Many social media companies have strict policies governing the use of their APIs. To ensure compliance with these policies the Pulsar platform was used to access social media posts at scale. Pulsar provides an API and managed wrap-around service that allows users to collect and analyse social media posts across multiple sources in compliance with the terms of service on the relevant platforms. This provided the primary data set for our social media analysis.

To protect user privacy, all data gathered across the platforms explored – Facebook, Instagram, X, Trip Advisor, Reddit - was anonymised by replacing usernames with randomly generated IDs.

To structure the data collection effectively, two main types of queries were employed on the Pulsar platform:

Live Queries: Designed for ongoing events, this was the type of query used for the British Museum, these queries collect data over a defined period. The primary data sources for these queries were Instagram (limited to live data only) and Facebook (limited data to the past 30 days only - set by Meta’s Terms and Conditions).

Historic Queries: Used for past, one-off events, such as the London Marathon, capturing data from one week before and after the event. The key data sources include Twitter, TripAdvisor, and Reddit. Having access to both live and historic data means modelling approaches using social media data are more flexible and can be used for a wider range of events.

4.2 Data Extraction

Searches for social media posts that can be used to predict attendance are constructed on the Pulsar platform using a Boolean search query defined by the user and then refined for each platform’s specific requirements.

Our methodology used large language models (LLMs) to generate queries, albeit with manual oversight. Additional adjustments were also made using event-specific details to improve accuracy and relevance. The Pulsar platform offers a Boolean generator support tool to support users with constructing the validated syntax.

Once a search is running on the Pulsar platform, whether live or historic, it is assigned a unique search ID. This ID, along with specified start and end dates, is then used within code notebooks to download the social media data that has been pulled into the platform.

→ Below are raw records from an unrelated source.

(** The stream is read to its end, or up to the chunk that comes after the deadline. *)
Lemma collect_chunks_ok deadline budget seen s chunks :
  collected_ok budget seen s →
  let s' := collect_chunks deadline budget s chunks in
  ∃ k, collected_ok budget (seen ++ take k chunks.*2) s' ∧
    (k = length chunks ∨
     ∃ now chunk, chunks !! k = Some (now, chunk) ∧ deadline < now ∧ c_truncated s' = true).
Proof.
  revert seen s. induction chunks as [|[now chunk] chunks IH]; intros seen s Hs;
    cbn [collect_chunks].
  - exists 0%nat. rewrite app_nil_r. split; [done|by left].
  - destruct (deadline <? now) eqn:E.
    + exists 0%nat. rewrite app_nil_r. destruct Hs as [Hp Hb Hl Ha Hk Hbud].
      split; [by split; cbn|]. right. apply Z.ltb_lt in E. by exists now, chunk.
    + destruct (IH (seen ++ [chunk]) _ (processChunk_ok budget seen s chunk Hs)) as (k & Hk & Hend).
      exists (S k). cbn. rewrite <- app_assoc in Hk. split; [done|].
      destruct Hend as [->|?]; [by left|by right].
Qed.

(** Collected output respects its budget, whatever the decoder and the clock do: the text
    comes from some of the first chunks of the source -- all of those that were read, unless it is
    reported as truncated --, and what is kept has at most as many bytes as the smaller of the
    two byte limits and at most as many lines as the line limit, or is nothing at all.  The
    reported counts are those of everything that was read, and the source is read to its end or
    up to the first chunk that comes after the deadline, which is then reported as truncated. *)
Theorem output_within_budget now src budget :
  let out := collectOutput now src budget in
  ∃ kept read d,
    text out = utf8_text (concat kept) ++ flush_decoder d ∧
    kept `prefix_of` read ∧ read `prefix_of` chunks_of src ∧
    (truncated out = false → kept = read) ∧
    (truncated out = true ↔ limitKind out ≠ None) ∧
    (kept = [] ∨ total_bytes kept ≤ retainCap budget ∧ 1 + total_lines kept ≤ maxLines budget) ∧
    originalBytes out = total_bytes read ∧ originalLines out = 1 + total_lines read ∧
    (read = chunks_of src ∨
     ∃ l t chunk, src = Chunks l ∧ l !! length read = Some (t, chunk) ∧
       now + deadlineMs budget < t ∧ truncated out = true) ∧
    digest out = sha256_hex (text out).
Proof.
  destruct src as [b|l]; cbn [collectOutput chunks_of].
  - pose proof (processChunk_ok budget [] collect_start b (collect_start_ok budget)) as H'.
    destruct H' as [Hp Hb Hl Ha Hk Hbud]. cbn [app] in *.
    eexists _, [b], _. split_and!; try done. by left.
  - destruct (collect_chunks_ok (now + deadlineMs budget) budget [] collect_start l
                (collect_start_ok budget)) as (k & [Hp Hb Hl Ha Hk Hbud] & Hend).
    cbn [app] in *. eexists _, (take k l.*2), _. split_and!; try done; [apply prefix_take|].
    destruct Hend as [->|(t & chunk & Hi & Ht & Htr)].
    + left. rewrite take_ge; [done|]. by rewrite length_fmap.
    + right. exists l, t, chunk. split_and!; try done.
      rewrite length_take, length_fmap, Nat.min_l; [done|].
      apply lookup_lt_Some in Hi. lia.
Qed.
End Collect.

(** ** Scan and promotion *)

(* @src packages/security/src/content/artifacts.ts:127-128 ArtifactScanState *)
Inductive ArtifactScanState :=
  COLLECTED | PENDING_SCAN | SCANNING | SAFE | QUARANTINED | EXPIRED | DELETED.
#[export] Instance ArtifactScanState_eq_dec : EqDecision ArtifactScanState.
Proof. solve_decision. Defined.

(* @src packages/security/src/content/artifacts.ts:130-135 ArtifactCandidate *)
Record ArtifactCandidate := {
  cand_repositoryId : string;
  cand_workflowRunId : string;
  cand_mediaType : string;
  content : bytes;
}.

(* @src packages/security/src/content/artifacts.ts:137-148 ArtifactRecordShape *)
Record ArtifactRecordShape := {
  artifactId : string;
  repositoryId : string;
  workflowRunId : string;
  mediaType : string;
  sizeBytes : Z;
  contentDigest : string;
  scanState : ArtifactScanState;
  scannerVersion : string;
  quarantineReasonCode : option string;
  createdAt : string;
}.

Inductive leak_status := clean | findings_present | scanner_unavailable.
#[export] Instance leak_status_eq_dec : EqDecision leak_status.
Proof. solve_decision. Defined.

(** Both scanners are given the buffer itself, so an answer says what it holds afterwards. *)
Inductive ScanCall :=
  | scanForLeaks (subjectId : string) (snapshot : bytes)
  | contentScan (snapshot : bytes).

(* @src packages/security/src/content/artifacts.ts:150-156 ContentScan *)
Record ContentScan := { available : bool; findings : Z }.

Definition ScanAns (c : ScanCall) : Type :=
  match c with scanForLeaks _ _ => leak_status | contentScan _ => ContentScan end * bytes.

Definition snapshot_of (c : ScanCall) : bytes :=
  match c with scanForLeaks _ b | contentScan b => b end.

(** An error whose name is [AbortError]. *)
Definition is_abort (e : js_error) : bool := bool_decide (e = PlainError "AbortError").

Section Promotion.
Context (sha256_of : bytes → string).

(* @src packages/security/src/content/artifacts.ts:255-257 quarantined *)
Definition quarantined (base : ArtifactRecordShape) (reasonCode : string) : ArtifactRecordShape := {|
  artifactId := artifactId base; repositoryId := repositoryId base;
  workflowRunId := workflowRunId base; mediaType := mediaType base; sizeBytes := sizeBytes base;
  contentDigest := contentDigest base; scanState := QUARANTINED;
  scannerVersion := scannerVersion base; quarantineReasonCode := Some reasonCode;
  createdAt := createdAt base |}.

Definition promoted (base : ArtifactRecordShape) : ArtifactRecordShape := {|
  artifactId := artifactId base; repositoryId := repositoryId base;
  workflowRunId := workflowRunId base; mediaType := mediaType base; sizeBytes := sizeBytes base;
  contentDigest := contentDigest base; scanState := SAFE;
  scannerVersion := scannerVersion base; quarantineReasonCode := quarantineReasonCode base;
  createdAt := createdAt base |}.

(** A scanner whose failure, other than an abort, counts as unavailable; one that fails is taken to leave
    the buffer as it is. *)
(* @src packages/security/src/content/artifacts.ts:204-215 scanAndPromote *)
Definition leak_scan (id : string) (snapshot : bytes) : proc ScanAns (leak_status * bytes) :=
  ptry (call (Ans := ScanAns) (scanForLeaks id snapshot))
       (λ e, if is_abort e then throw e else pret (scanner_unavailable, snapshot)).

(* @src packages/security/src/content/artifacts.ts:226-237 scanAndPromote *)
Definition content_scan (snapshot : bytes) : proc ScanAns (ContentScan * bytes) :=
  ptry (call (Ans := ScanAns) (contentScan snapshot))
       (λ e, if is_abort e then throw e
             else pret ({| available := false; findings := 0 |}, snapshot)).

Definition maxScanAttempts : nat := 2.

(** The rounds of the loop; [attempts] have been made before. *)
(* @src packages/security/src/content/artifacts.ts:198-251 scanAndPromote *)
Fixpoint scan_rounds (fuel attempts : nat) (base : ArtifactRecordShape) (snapshot : bytes)
    : proc ScanAns ArtifactRecordShape :=
  match fuel with
  | O => throw (PlainError "out of fuel")
  | S fuel =>
      let attempts := S attempts in
      leak <~ leak_scan (artifactId base) snapshot ;;
      let '(leakStatus, snapshot) := leak in
      if bool_decide (leakStatus = scanner_unavailable) && (attempts <? maxScanAttempts)%nat
      then scan_rounds fuel attempts base snapshot else
      if bool_decide (leakStatus = findings_present) then pret (quarantined base "leak_findings") else
      if bool_decide (leakStatus = scanner_unavailable)
      then pret (quarantined base "scanner_unavailable") else
      looked <~ content_scan snapshot ;;
      let '(scan, snapshot) := looked in
      if negb (available scan) && (attempts <? maxScanAttempts)%nat
      then scan_rounds fuel attempts base snapshot else
      if negb (available scan) then pret (quarantined base "content_scanner_unavailable") else
      if 0 <? findings scan then pret (quarantined base "content_findings") else
      if negb (sha256_of snapshot =s? contentDigest base)
      then throw (GuardError "PUBLICATION_BLOCKED") else
      pret (promoted base)
  end.

(* @src packages/security/src/content/artifacts.ts:181-253 scanAndPromote *)
Definition scanAndPromote (uuid createdAt : string) (candidate : ArtifactCandidate)
    : proc ScanAns ArtifactRecordShape :=
  let contentSnapshot := content candidate in
  let base := {|
    artifactId := uuid; repositoryId := cand_repositoryId candidate;
    workflowRunId := cand_workflowRunId candidate; mediaType := cand_mediaType candidate;
    sizeBytes := byteLength_ (content candidate); contentDigest := sha256_of contentSnapshot;
    scanState := PENDING_SCAN; scannerVersion := "dg-content-1"; quarantineReasonCode := None;
    createdAt := createdAt |} in
  scan_rounds maxScanAttempts 0 base contentSnapshot.

(** The last two calls of a promotion: a clean leak scan, and then a content scan of the same
    buffer that is available and has no findings. *)
Definition scanned_clean (id : string) (tr : list (event ScanAns)) (b : bytes) : Prop :=
  ∃ before b1 b2 n,
    tr = before ++ [ev (Ans := ScanAns) (scanForLeaks id b1) (Returned (clean, b2));
                    ev (Ans := ScanAns) (contentScan b2)
                      (Returned ({| available := true; findings := n |}, b))] ∧ n ≤ 0.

4.3 Data Processing & Classification

Classification of Posts for Event Attendance: After downloading the data, each social media post must be classified to determine whether the author attended, plans to attend, or is likely to attend the event. This classification is performed using a Large Language Model, which analyses the content and context of each post. This project used a Llama model, which can be run locally on an inexpensive GPU.
LLM Query Construction: To accurately classify posts, a structured query is created for the LLM. This query includes:
- General Instruction: The LLM is prompted with a directive such as; “You are a helpful assistant for classifying posts about event attendance.”
- Event Details: The event name and description are provided. If necessary, an external source can be used to obtain a more detailed event description (e.g from the event website).
- Example Posts: To improve accuracy, the LLM is supplied with sample posts that illustrate different classifications. These examples help it distinguish between; users who attended the event, users who intend to attend the event, users who only engaged with the event remotely (e.g., watching on TV).
LLM Output and Post-Classification: The LLM analyses each post based on the provided query and assigns a classification. It outputs; “1” if the post indicates that the user attended the event, “0” if the post suggests the user did not attend. This classification allows for structured data analysis, providing insights into event participation trends based on social media activity.

4.4 Scaling Model

Purpose The primary objective of the scaling model is to estimate overall event attendance from the number of people posting on social media about being at the event. Since social media posts only represent a subset of actual attendees, once the model has classified social media posts correctly into attendees and non-attendees, it needs to extrapolate this figure to make an estimate for all attendees at the event.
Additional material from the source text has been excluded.